Contra Hanson on Party Death
Robin Hanson has a recent post in his blog that is best summarised by his tweet:
https://twitter.com/robinhanson/status/723905628004073473
Do read the full post, though.
Here, I argue that there are good reasons to reject the argument, even if we grant Hanson his view on personal identity.
From his drawing, I don't get exactly what he means. (Are the dots a period of amnesia? Of 'mind jump'?) So I redrew them to present the cases better:
So the Case A is you going to a party, and then forgetting about it.(because you took a pill, or because you got drunk, it doesn't matter that much).
In case C we have en emulated person ("em") that for all effects is the same as a regular person, because we assume we are simulating brains at submolecular level. So we have the em, and then at some point, it makes a copy of itself (a "spur", in Hanson's terms), and the spur does some work, and then ends. I represent this ending by a rhombus at the tip of the arrows. Depending on your interpretation, this means different things. On mine, and most people's, the spur dies. On Hanson, it merely ends. The spur could be thought of as part of the original em, I guess.
Now, here's the interesting part.

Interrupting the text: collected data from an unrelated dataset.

(* ===== verification/Float.v ===== *)
(** [f64] arithmetic as the language defines it: IEEE 754 binary64, rounding to
    nearest even, executable in the kernel. *)
From S2P Require Import Prelude.
From Stdlib Require Export SpecFloat.

Abbreviation f64 := spec_float (only parsing).

Module F64.
Definition prec : Z := 53.
Definition emax : Z := 1024.
Definition add : f64 -> f64 -> f64 := SFadd prec emax.
Definition sub : f64 -> f64 -> f64 := SFsub prec emax.
Definition mul : f64 -> f64 -> f64 := SFmul prec emax.
Definition div : f64 -> f64 -> f64 := SFdiv prec emax.
Definition sqrt : f64 -> f64 := SFsqrt prec emax.
Definition neg : f64 -> f64 := SFopp.
Definition ltb : f64 -> f64 -> bool := SFltb.
Definition leb : f64 -> f64 -> bool := SFleb.
(** A literal, or an integer converted with [f64::from] or [as f64]. *)
Definition of_Z (n : Z) : f64 := binary_normalize prec emax n 0 false.
(** The literal [m / 2^k]. *)
Definition dyadic (m k : Z) : f64 := binary_normalize prec emax m (- k) false.
Definition infinity : f64 := S754_infinity false.
Definition neg_infinity : f64 := S754_infinity true.
Definition MIN_POSITIVE : f64 := S754_finite false 4503599627370496 (-1074).
Definition MAX : f64 := S754_finite false 9007199254740991 971.
Definition PI : f64 := S754_finite false 7074237752028440 (-51).
Definition TAU : f64 := S754_finite false 7074237752028440 (-50).
Definition is_nan (x : f64) : bool := match x with S754_nan => true | _ => false end.

(** The integer [q] with the sign of the float it rounds. *)
Definition integral (s : bool) (q : Z) : f64 :=
  if q =? 0 then S754_zero s else of_Z (if s then - q else q).
Definition ceil (x : f64) : f64 :=
  match x with
  | S754_finite s m e =>
      if 0 <=? e then x
      else let d := 2 ^ (- e) in integral s (if s then Zpos m / d else - ((- Zpos m) / d))
  | _ => x
  end.
(** [round]: half-way cases away from zero. *)
Definition round (x : f64) : f64 :=
  match x with
  | S754_finite s m e =>
      if 0 <=? e then x
      else let d := 2 ^ (- e) in integral s ((2 * Zpos m + d) / (2 * d))
  | _ => x
  end.
Definition max (x y : f64) : f64 := if is_nan x then y else if ltb x y then y else x.
Definition clamp (x lo hi : f64) : f64 := if ltb x lo then lo else if ltb hi x then hi else x.
Definition trunc (x : f64) : Z :=
  match x with
  | S754_finite s m e =>
      let q := if 0 <=? e then Zpos m * 2 ^ e else Zpos m / 2 ^ (- e) in if s then - q else q
  | _ => 0
  end.
(** [as] to an integer type: towards zero, saturating, NaN to zero. *)
Definition cast (lo hi : Z) (x : f64) : Z :=
  match x with
  | S754_infinity s => if s then lo else hi
  | S754_nan => 0
  | _ => Z.max lo (Z.min hi (trunc x))
  end.
Definition as_u32 : f64 -> Z := cast 0 U32_MAX.
Definition as_i16 : f64 -> Z := cast (- 2 ^ 15) (2 ^ 15 - 1).
Definition as_i8 : f64 -> Z := cast (- 2 ^ 7) (2 ^ 7 - 1).

(** [x.mul_add(y, z)]: one rounding. *)
Definition mul_add (x y z : f64) : f64 :=
  match x, y, z with
  | S754_finite sx mx ex, S754_finite sy my ey, S754_finite sz mz ez =>
      let e := Z.min (ex + ey) ez in
      let signed (s : bool) m := if s then - m else m in
      binary_normalize prec emax
        (signed (xorb sx sy) (Zpos mx * Zpos my * 2 ^ (ex + ey - e)) + signed sz (Zpos mz * 2 ^ (ez - e))) e false
  | _, _, _ => add (mul x y) z
  end.
Definition abs : f64 -> f64 := SFabs.
(** [f64::midpoint]. *)
Definition midpoint (a b : f64) : f64 :=
  let lo := mul MIN_POSITIVE (of_Z 2) in
  let hi := div MAX (of_Z 2) in
  if leb (abs a) hi && leb (abs b) hi then div (add a b) (of_Z 2)
  else if ltb (abs a) lo then add a (div b (of_Z 2))
  else if ltb (abs b) lo then add (div a (of_Z 2)) b
  else add (div a (of_Z 2)) (div b (of_Z 2)).
End F64.

(** The transcendental functions of [std] whose last bits the platform decides. *)
Class Libm := {
  f64_ln : f64 -> f64;
  f64_log10 : f64 -> f64;
  f64_cos : f64 -> f64;
  f64_sin : f64 -> f64;
  f64_powf : f64 -> f64 -> f64;
}.
(** Platform functions for the instances: any will do where distance is not modelled. *)
Definition flat_libm : Libm := {|
  f64_ln x := x; f64_log10 x := x; f64_cos x := x; f64_sin x := x; f64_powf x _ := x;
|}.

Example third_rounds : F64.div F64.MAX F64.MAX = F64.of_Z 1. Proof. reflexivity. Qed.
Example round_away : F64.round (F64.dyadic (-5) 1) = F64.of_Z (-3). Proof. reflexivity. Qed.
Example ceil_to_negative_zero : F64.ceil (F64.dyadic (-1) 1) = S754_zero true. Proof. reflexivity. Qed.
Example fused : F64.mul_add (F64.of_Z 3) (F64.of_Z 4) (F64.of_Z (-5)) = F64.of_Z 7. Proof. reflexivity. Qed.
Example cast_saturates : F64.as_u32 (F64.of_Z (2 ^ 40)) = U32_MAX. Proof. reflexivity. Qed.

(** * Exact cases *)

Section exact.
Import F64.

Lemma digits2_log2 p : Zpos (digits2_pos p) = Z.log2 (Zpos p) + 1.
Proof.
  induction p as [p IH|p IH|]; cbn [digits2_pos]; [| |done].
  - rewrite Pos2Z.inj_succ, IH. change (Zpos p~1) with (2 * Zpos p + 1). rewrite Z.log2_succ_double by lia. lia.
  - rewrite Pos2Z.inj_succ, IH. change (Zpos p~0) with (2 * Zpos p). rewrite Z.log2_double by lia. lia.
Qed.
Lemma digits2_53 m : Zpos (digits2_pos m) = 53 <-> 2 ^ 52 <= Zpos m < 2 ^ 53.
Proof.
  rewrite digits2_log2. split.
  - intros Hd. assert (Z.log2 (Zpos m) = 52) as Hl by lia. pose proof (Z.log2_spec (Zpos m) ltac:(lia)) as Hs.
    rewrite Hl in Hs. done.
  - intros Hm. assert (Z.log2 (Zpos m) = 52); [|lia]. by apply Z.log2_unique.
Qed.
Lemma iter_xO m d : Zpos (Pos.iter xO m d) = Zpos m * 2 ^ Zpos d.
Proof.
  induction d as [|d IH] using Pos.peano_ind; [cbn; lia|].
  rewrite Pos.iter_succ, Pos2Z.inj_xO, IH, Pos2Z.inj_succ, Z.pow_succ_r by lia. lia.
Qed.
Lemma round_aux_exact s m e : 2 ^ 52 <= Zpos m < 2 ^ 53 -> - 1074 <= e <= 971 ->
  binary_round_aux prec emax s (Zpos m) e loc_Exact = S754_finite s m e.
Proof.
  intros Hm He. apply digits2_53 in Hm. unfold binary_round_aux, shr_fexp. cbn [Zdigits2].
  assert (fexp prec emax (Zpos (digits2_pos m) + e) - e = 0) as Hf.
  { rewrite Hm. unfold fexp, emin, prec, emax. lia. }
  rewrite Hf. cbn [shr_record_of_loc shr shr_m loc_of_shr_record round_nearest_even]. cbn [Zdigits2]. rewrite Hf.
  cbn [shr_record_of_loc shr shr_m]. by rewrite (proj2 (Z.leb_le e _)) by (unfold emax, prec; lia).
Qed.
(** An integer below [2^53] is converted exactly: its mantissa is scaled up to 53 bits. *)
Lemma of_Z_exact k : 0 < k < 2 ^ 53 -> exists m e,
  of_Z k = S754_finite false m e /\ 2 ^ 52 <= Zpos m < 2 ^ 53 /\ - 52 <= e <= 0 /\ Zpos m = k * 2 ^ (- e).
Proof.
  intros Hk. destruct k as [|p|p]; try lia. unfold of_Z, binary_normalize, binary_round.
  pose proof (digits2_log2 p) as Hd. set (d := Zpos (digits2_pos p)) in *.
  assert (0 <= Z.log2 (Zpos p) < 53) as Hl by (split; [apply Z.log2_nonneg|apply Z.log2_lt_pow2; lia]).
  assert (fexp prec emax (d + 0) = d - 53) as -> by (unfold fexp, emin, prec, emax; lia).
  pose proof (Z.log2_spec (Zpos p) ltac:(lia)) as Hspec.
  assert (2 ^ 52 <= Zpos p * 2 ^ (53 - d) < 2 ^ 53) as Hrange.
  { assert (2 ^ 52 = 2 ^ Z.log2 (Zpos p) * 2 ^ (53 - d)) as -> by (rewrite <- Z.pow_add_r by lia; f_equal; lia).
    assert (2 ^ 53 = 2 ^ Z.succ (Z.log2 (Zpos p)) * 2 ^ (53 - d)) as -> by (rewrite <- Z.pow_add_r by lia; f_equal; lia).
    assert (0 < 2 ^ (53 - d)) by (apply Z.pow_pos_nonneg; lia). nia. }
  unfold shl_align. destruct (d - 53 - 0) as [|q|q] eqn:Hq; [| lia |].
  - assert (53 - d = 0) as Hz by lia. rewrite Hz, Z.pow_0_r, Z.mul_1_r in Hrange.
    exists p, 0. rewrite round_aux_exact by lia. split_and!; try done; cbn; lia.
  - exists (Pos.iter xO p q), (d - 53). assert (53 - d = Zpos q) as Hz by lia. rewrite Hz in Hrange.
    rewrite round_aux_exact; [|rewrite iter_xO; done|lia]. rewrite iter_xO. split_and!; try lia; try done.
    by replace (- (d - 53)) with (Zpos q) by lia.
Qed.
(** [k / 2^53] is exact, and in [0, 1). *)
Lemma unit_fraction k : 0 < k < 2 ^ 53 -> exists m e,
  div (of_Z k) (of_Z (2 ^ 53)) = S754_finite false m e /\ 2 ^ 52 <= Zpos m < 2 ^ 53 /\ - 105 <= e <= - 53
  /\ Zpos m = k * 2 ^ (- 53 - e).
Proof.
  intros Hk. destruct (of_Z_exact k Hk) as (m & e & -> & Hm & He & Hval).
  change (of_Z (2 ^ 53)) with (S754_finite false 4503599627370496 1). exists m, (e - 53).
  unfold div, SFdiv, SFdiv_core_binary. cbn [Zdigits2]. rewrite (proj2 (digits2_53 m) Hm).
  change (Zpos (digits2_pos 4503599627370496)) with 53.
  assert (Z.min (fexp prec emax (53 + e - (53 + 1))) (e - 1) = e - 54) as -> by (unfold fexp, emin, prec, emax; lia).
  assert (e - 1 - (e - 54) = 53) as -> by lia. rewrite Z.shiftl_mul_pow2 by lia.
  assert (Z.div_eucl (Zpos m * 2 ^ 53) 4503599627370496 = (2 * Zpos m, 0)) as ->.
  { replace (Zpos m * 2 ^ 53) with (2 * Zpos m * 4503599627370496) by lia.
    set (b := 4503599627370496). rewrite (surjective_pairing (Z.div_eucl _ _)). f_equal.
    - transitivity ((2 * Zpos m * b) / b); [|by apply Z.div_mul]. unfold Z.div. by destruct (Z.div_eucl _ _).
    - transitivity ((2 * Zpos m * b) mod b); [|by apply Z_mod_mult]. unfold Z.modulo. by destruct (Z.div_eucl _ _). }
  change (new_location 4503599627370496 0) with loc_Exact. cbn [xorb].
  split_and!; try lia; [|rewrite Hval; f_equal; f_equal; lia].
  unfold binary_round_aux, shr_fexp. change (2 * Zpos m) with (Zpos m~0). cbn [Zdigits2].
  assert (Zpos (digits2_pos m~0) = 54) as Hd. { cbn [digits2_pos]. rewrite Pos2Z.inj_succ, (proj2 (digits2_53 m) Hm). done. }
  rewrite Hd. assert (fexp prec emax (54 + (e - 54)) - (e - 54) = 1) as -> by (unfold fexp, emin, prec, emax; lia).
  cbn [shr_record_of_loc shr iter_pos shr_1 shr_m orb loc_of_shr_record round_nearest_even Zdigits2].
  rewrite (proj2 (digits2_53 m) Hm).
  assert (fexp prec emax (53 + (e - 54 + 1)) - (e - 54 + 1) = 0) as -> by (unfold fexp, emin, prec, emax; lia).
  cbn [shr_record_of_loc shr shr_m]. rewrite (proj2 (Z.leb_le _ _)) by (unfold emax, prec; lia). f_equal. lia.
Qed.
Lemma unit_fraction_range k : 0 <= k < 2 ^ 53 ->
  leb (of_Z 0) (div (of_Z k) (of_Z (2 ^ 53))) = true /\ ltb (div (of_Z k) (of_Z (2 ^ 53))) (of_Z 1) = true.
Proof.
  intros Hk. destruct (Z.eq_dec k 0) as [->|]; [done|].
  destruct (unit_fraction k ltac:(lia)) as (m & e & -> & Hm & He & _). split; [done|].
  change (of_Z 1) with (S754_finite false 4503599627370496 (-52)). unfold ltb, SFltb, SFcompare.
  destruct (Z.compare_spec e (-52)); [lia|done|lia].
Qed.
(** Two different fractions stay different. *)
Lemma unit_fraction_inj k l : 0 <= k < 2 ^ 53 -> 0 <= l < 2 ^ 53 ->
  div (of_Z k) (of_Z (2 ^ 53)) = div (of_Z l) (of_Z (2 ^ 53)) -> k = l.
Proof.
  intros Hk Hl. destruct (Z.eq_dec k 0) as [->|], (Z.eq_dec l 0) as [->|]; [done| | |].
  - destruct (unit_fraction l ltac:(lia)) as (m & e & -> & _). done.
  - destruct (unit_fraction k ltac:(lia)) as (m & e & -> & _). done.
  - destruct (unit_fraction k ltac:(lia)) as (m & e & -> & _ & He & Hk2).
    destruct (unit_fraction l ltac:(lia)) as (m' & e' & -> & _ & He' & Hl2). intros [= <- <-].
    assert (0 < 2 ^ (- 53 - e)) by (apply Z.pow_pos_nonneg; lia). nia.
Qed.
End exact.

Right now it's perfectly coherent to say that in Case A, no one has died, while in Case C someone has. It's equally coherent to say that no one has died in both cases, or that in both cases someone has died, though.

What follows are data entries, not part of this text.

(* ===== verification/Phy.v ===== *)
(** Propagation (src/src/sim/phy.rs): path loss, range and fading, in the float
    arithmetic of [Float]; logarithms and circular functions are the platform's
    ([Libm]). *)
From S2P Require Import Prelude Float Channel Rng.

Definition CARRIER_HZ : f64 := F64.of_Z 868100000.
Definition MAST_HEIGHT_M : f64 := F64.of_Z 12.
Definition ANTENNA_GAIN_DBI : f64 := F64.of_Z 2.
Definition TX_POWER_DBM : f64 := F64.of_Z 14.
Definition NOISE_FLOOR_DBM : f64 := F64.of_Z (-117).
Definition snr_db (rssi_dbm : f64) : f64 :=
  F64.clamp (F64.sub rssi_dbm NOISE_FLOOR_DBM) (F64.of_Z (-30)) (F64.of_Z 12).
Definition sensitivity_dbm_at (spreading_factor : Z) : f64 :=
  if spreading_factor <=? 7 then F64.of_Z (-123)
  else match spreading_factor with
       | 8 => F64.of_Z (-126)
       | 9 => F64.of_Z (-129)
       | 10 => F64.of_Z (-132)
       | 11 => F64.dyadic (-269) 1
       | _ => F64.of_Z (-137)
       end.
Definition SENSITIVITY_DBM : f64 := sensitivity_dbm_at DEFAULT_SPREADING_FACTOR.
Definition SPEED_OF_LIGHT_MS : f64 := F64.of_Z 299792458.
Definition MIN_FADE_DB : f64 := F64.of_Z (-30).
Definition MAX_FADE_DB : f64 := F64.of_Z 10.

Definition radio_horizon_m : f64 :=
  F64.mul (F64.of_Z 4120) (F64.add (F64.sqrt MAST_HEIGHT_M) (F64.sqrt MAST_HEIGHT_M)).
Definition breakpoint_m : f64 :=
  let wavelength := F64.div SPEED_OF_LIGHT_MS CARRIER_HZ in
  F64.div (F64.mul (F64.mul (F64.of_Z 4) MAST_HEIGHT_M) MAST_HEIGHT_M) wavelength.

Module Link.
Record t := new { distance_m : f64 }.
End Link.

Section propagation.
Context `{Libm}.

Definition free_space_db (distance_m : f64) : f64 :=
  let wavelength := F64.div SPEED_OF_LIGHT_MS CARRIER_HZ in
  F64.mul (F64.of_Z 20)
    (f64_log10 (F64.div (F64.mul (F64.mul (F64.of_Z 4) F64.PI) distance_m) wavelength)).
Definition path_loss_db (distance_m : f64) : f64 :=
  if F64.is_nan distance_m || F64.leb distance_m (F64.of_Z 1) then F64.of_Z 0
  else if F64.ltb radio_horizon_m distance_m then F64.infinity
  else if F64.leb distance_m breakpoint_m then free_space_db distance_m
  else F64.add (free_space_db breakpoint_m)
         (F64.mul (F64.of_Z 40) (f64_log10 (F64.div distance_m breakpoint_m))).
Definition rssi_dbm (link : Link.t) (tx_power_dbm : f64) : f64 :=
  F64.sub (F64.add tx_power_dbm (F64.mul (F64.of_Z 2) ANTENNA_GAIN_DBI)) (path_loss_db (Link.distance_m link)).

Definition decodes_at (tx_power_dbm distance_m : f64) : bool :=
  F64.leb SENSITIVITY_DBM (rssi_dbm (Link.new distance_m) tx_power_dbm).
Fixpoint bisect (steps : nat) (tx_power_dbm near far : f64) : f64 :=
  match steps with
  | O => near
  | S steps =>
      let middle := F64.midpoint near far in
      if decodes_at tx_power_dbm middle then bisect steps tx_power_dbm middle far
      else bisect steps tx_power_dbm near middle
  end.
Definition max_range_m (tx_power_dbm : f64) : f64 :=
  let horizon := radio_horizon_m in
  if decodes_at tx_power_dbm (F64.sub horizon (F64.of_Z 1)) then horizon
  else bisect 60 tx_power_dbm (F64.of_Z 1) horizon.
End propagation.

Module RicianFading.
Record t := mk { rng : Rng.t; line_of_sight : f64; scatter : f64 }.
Section fading.
Context `{Libm}.
Definition new (seed : Z) (k_factor_db : f64) : t :=
  let k := f64_powf (F64.of_Z 10) (F64.div k_factor_db (F64.of_Z 10)) in
  mk (Rng.new seed)
     (F64.sqrt (F64.div k (F64.add k (F64.of_Z 1))))
     (F64.sqrt (F64.div (F64.of_Z 1) (F64.mul (F64.of_Z 2) (F64.add k (F64.of_Z 1))))).
Definition sample_db (f : t) : t * f64 :=
  let '(r, (real, imaginary)) := Rng.normal_pair (rng f) in
  let in_phase := F64.add (line_of_sight f) (F64.mul (scatter f) real) in
  let quadrature := F64.mul (scatter f) imaginary in
  let amplitude := F64.sqrt (F64.mul_add in_phase in_phase (F64.mul quadrature quadrature)) in
  (mk r (line_of_sight f) (scatter f),
   F64.clamp (F64.mul (F64.of_Z 20) (f64_log10 amplitude)) MIN_FADE_DB MAX_FADE_DB).
End fading.
End RicianFading.

(** * Range *)

Section range.
Context `{Libm}.

Lemma radio_horizon_value : radio_horizon_m = S754_finite false 7846169211621661 (-38).
Proof. vm_compute. reflexivity. Qed.
(** Past the horizon the loss is infinite and nothing arrives. *)
Lemma loss_beyond_horizon d : F64.ltb radio_horizon_m d = true -> path_loss_db d = F64.infinity.
Proof.
  intros Hd. unfold path_loss_db. rewrite Hd.
  assert (F64.is_nan d = false) as -> by (destruct d; [done|done|by vm_compute in Hd|done]). cbn [orb].
  assert (F64.leb d (F64.of_Z 1) = false) as ->; [|done].
  rewrite radio_horizon_value in Hd.
  change (F64.of_Z 1) with (S754_finite false 4503599627370496 (-52)).
  unfold F64.ltb, SFltb, SFcompare in Hd. unfold F64.leb, SFleb, SFcompare.
  destruct d as [s|s| |s m e]; [done|by destruct s|done|]. destruct s; [done|].
  assert (-38 <= e) as He by (destruct (Z.compare_spec (-38) e); try done; lia).
  by rewrite (proj2 (Z.compare_gt_iff e (-52))) by lia.
Qed.
Lemma silent_beyond_horizon d : F64.ltb radio_horizon_m d = true ->
  rssi_dbm (Link.new d) TX_POWER_DBM = F64.neg_infinity /\ decodes_at TX_POWER_DBM d = false.
Proof.
  intros Hd. assert (rssi_dbm (Link.new d) TX_POWER_DBM = F64.neg_infinity) as Hr.
  { unfold rssi_dbm. cbn [Link.distance_m]. rewrite loss_beyond_horizon by done. vm_compute. reflexivity. }
  split; [done|]. unfold decodes_at. rewrite Hr. vm_compute. reflexivity.
Qed.
Lemma decodes_at_one : decodes_at TX_POWER_DBM (F64.of_Z 1) = true.
Proof. unfold decodes_at, rssi_dbm, path_loss_db. vm_compute. reflexivity. Qed.
Lemma bisect_decodes n tx near far : decodes_at tx near = true -> decodes_at tx (bisect n tx near far) = true.
Proof.
  revert near far; induction n as [|n IH]; intros near far Hn; [done|]. cbn [bisect].
  destruct (decodes_at tx (F64.midpoint near far)) eqn:Hm; by apply IH.
Qed.

Lemma max_range_cases tx : decodes_at tx (F64.of_Z 1) = true ->
  max_range_m tx = radio_horizon_m /\ decodes_at tx (F64.sub radio_horizon_m (F64.of_Z 1)) = true
  \/ decodes_at tx (max_range_m tx) = true.
Proof.
  intros H1. unfold max_range_m. destruct (decodes_at tx (F64.sub _ _)) eqn:Hh; [by left|right]. by apply bisect_decodes.
Qed.

(** The range the simulator reports is one a frame is heard at, whatever the
    platform's logarithm: it is either the horizon, when a frame is still heard a
    metre short of it, or a distance that decodes; and a receiver past the horizon
    hears nothing at all. *)
Theorem max_range_is_heard :
  let range := max_range_m TX_POWER_DBM in
  (range = radio_horizon_m /\ decodes_at TX_POWER_DBM (F64.sub radio_horizon_m (F64.of_Z 1)) = true
   \/ decodes_at TX_POWER_DBM range = true /\ F64.ltb radio_horizon_m range = false)
  /\ forall d, F64.ltb radio_horizon_m d = true ->
       rssi_dbm (Link.new d) TX_POWER_DBM = F64.neg_infinity /\ decodes_at TX_POWER_DBM d = false.
Proof.
  cbv zeta. split; [|apply silent_beyond_horizon].
  destruct (max_range_cases _ decodes_at_one) as [Hh|Hd]; [by left|right]. split; [done|].
  destruct (F64.ltb radio_horizon_m _) eqn:Hlt; [|done].
  apply silent_beyond_horizon in Hlt as [_ Hlt]. by rewrite Hd in Hlt.
Qed.
End range.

Hanson now proposes a further case that links both cases. If succesful, it means that whatever you answer for Case A, you should answer for Case C. Either you suffer from a party death in case A and the spur also dies, or you don't suffer from a party death in case A, but the spur cannot be thought to die.
Hanson's case B looks like a hybrid of cases A and C. But how does it look on my redrawing?
Well, he says that case B is like A, but that the person moves to a distant location (case B1). So,
So far, so good. This really looks like case A.
Now, for case B2, he says that it can be put like C, but the original em is archived (it goes to sleep) while the spur works.
Since Case B2 doesn't look at all like Case B1, they are not similar. Hence, Cases A and C are dissimilar. Hence, you can say that you don't die in A, and that the spur dies in C.
My guess is that given that Hanson believes that you are a pattern of information (Not just a particular one in a particular brain, but just a pattern), then making copies of you is making you larger, and destroying copies of you is making you smaller. See here for Caplan's reaction to this.
Now, if we accept this, we can easily perform linear decompositions of people in our minds (case D). Perhaps Hanson did it subconsciously. By doing it, the cases looked to him more similar than they look without that assumption. I see where this comes from, but I don't buy it. Surely you can conceive of yourself as lots of selves, one per second, extending backwards and forwards in time. So you would be dying and appearing constantly. Or each one would be. Or you can think that there is no self, precisely because of this change (as Buddhists do). But the relative constancy in time of the physical substrate in which your experiences happen, your brain, makes it plausible to think of yourself as being a thing separate from the copies you make of yourself. You don't share a consciousness with them, that is.
Case D is a linear decomposition of a person in one that goes to sleep while a spur does stuff, and the spur itself. Basically, this is case B2. If you grant the equality, the case is as unproblematic (or even less unproblematic, as there is no memory loss) as Case B1.
Now, regarding the prediction he makes at the end of his paragraph, that seems to me true. I think now most people wouldn't make copies of themselves to make them work, and then end them. And I don't think that the copies would work on whatever task they are assigned just because they happen to be a copy of the original person. But there are people who would do that. In the extreme case, if only Robin Hanson espoused these views, the em world would be tiled with Robin Hansons.
To conclude, I would like to ask Hanson for books or articles that I should read to change my mind. Last time Hanson was asked for references (by Bryan Caplan, here), he said that Caplan would need a hard science background to understand it (An entire undergrand and grad education worth of material), and that he would need to be young to be more impressionable. Well, I hold a BSc in Mehanical Engineering, I read Penrose's The Emperor's New Mind (which is basically a summary of Physics that Roger Penrosexplains to get to his thesis) when I was a teen, and soon I will have two MScs, (In Industrial and Aerospace engineering). And I am young. I suggested to myself at least Feynman's Lectures. Perhaps Hanson wants to add something in particular to the list.
Bonus paragraph! How to upload your mind to a computer without dying: Do it gradually, connecting your brain to a computer (not slice-scan-copy). That way you would get 'bigger' a la Hanson, and then when you are mostly in the computer, you can discard your physical body.